Folding 17 online shops into one mall, ZOZOTOWN (2004)
What folding its own storefronts bought
The heart of this decision was not a turnaround forced by financial crisis but the choice to fold, by its own hand, a still-growing buy-and-resell storefront and rebind it into a single consignment mall. Scrapping seventeen live shops and remaking them as ZOZOTOWN meant accepting the risk of a temporary hit to existing sales. President Yusaku Maezawa appears to have put the skeleton of the business — a fashion-focused mall where the operator holds the store vetting and the editorial control — above near-term revenue. The character of the shift shows in its continuity: the buyer’s eye Maezawa had sharpened while carrying inventory under the buy-and-resell model was carried straight over into the vetting and world-building of a consignment mall.

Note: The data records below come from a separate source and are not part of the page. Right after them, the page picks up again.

(* ===== verification/Exception.v ===== *)
(** * System calls and the loop of user code (userprog/exception.cc; threads/system.cc,
    machine/mipssim.cc, machine/interrupt.cc and userprog/progtest.cc for what they call)

    ExceptionHandler, the copies of strings between user memory and the kernel, the
    numbers PutInt and GetInt convert, and the loop of Machine::Run that traps into the
    handler. A trap inside the handler - a bad pointer given to a system call - enters it
    again and fails its assertion. *)
From S2P Require Import Prelude Words Text LinkedList BitMap SectorIO FileHdr OpenFile Directory.
From S2P Require Import Interrupt Disk Console Network Machine MipsSim Threads AddrSpace Programs.
From S2P Require Import Devices SynchConsole UserThread.

Definition MAX_STRING_SIZE : Z := 15.

(** syscall.h *)
Definition SC_Halt : Z := 0.
Definition SC_Exit : Z := 1.
Definition SC_PutChar : Z := 11.
Definition SC_PutString : Z := 12.
Definition SC_GetChar : Z := 13.
Definition SC_GetString : Z := 14.
Definition SC_PutInt : Z := 15.
Definition SC_GetInt : Z := 16.
Definition SC_ThreadCreate : Z := 17.
Definition SC_ThreadExit : Z := 18.

(** ** Strings of user programs *)

(** An access of user memory by the kernel. *)
Definition user_read (addr : Z) : ST Machine Z :=
  let* r := ReadMem addr 1 in
  match r with inl _ => st_fail AssertFailure | inr v => st_ret v end.
Definition user_write (addr value : Z) : ST Machine unit :=
  let* r := WriteMem addr 1 value in
  match r with inl _ => st_fail AssertFailure | inr _ => st_ret tt end.

Section Strings.
Context (garbage : nat → Z).          (** what [new char[]] leaves in each byte *)

Definition new_chars (n : Z) : list Z := (λ i, uint8 (garbage i)) <$> seq 0 (Z.to_nat n).

(** [for (int i = 0; i < size; i++) tmp_str[i] = to[i]] *)
Definition copy_chars (from : list Z) (n : Z) (to : list Z) : res (list Z) :=
  let? r := st_for 0 n (λ i to,
              let? c := arr_get from i in
              let? to := arr_set to i c in Ok (tt, to)) to in
  Ok r.2.

(** The loop of copyStringFromMachine, as many turns as [fuel] at most; the result is
    [pos] and the array. *)
Fixpoint copy_from_loop (fuel : nat) (from pos size : Z) (to : list Z) : ST Machine (Z * list Z) :=
  match fuel with
  | 0%nat => st_fail OutOfFuel
  | S fuel =>
      let* tmp := user_read from in
      if negb (tmp =? 0) then
        let* st := st_lift
          (if pos >=? size - 1 then
             let? tmp_str := copy_chars to size (new_chars (size * 2 + 1)) in
             Ok (size * 2, tmp_str)
           else Ok (size, to)) in
        let* to := st_lift (arr_set st.2 pos (uint8 tmp)) in
        copy_from_loop fuel (int32 (from + 1)) (pos + 1) st.1 to
      else st_ret (pos + 1, to)
  end.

Consolidating onto a single domain did not, in itself, generate sales. Rather, what followed — United Arrows joining the next year, bringing ZOZOBASE in-house in 2006, and a consignment commission set well above the market rate — accumulated on top of the consignment model and editorial design laid down in 2004. Where Rakuten Ichiba chased scale by handing its merchants the pages and the running of their stores, Start Today chose to hold both logistics and editing in its own hands. In folding its existing storefronts without regret and fixing the design philosophy of the business first, this decision sketched, early on, the prototype of a platform that later arrivals would find hard to copy.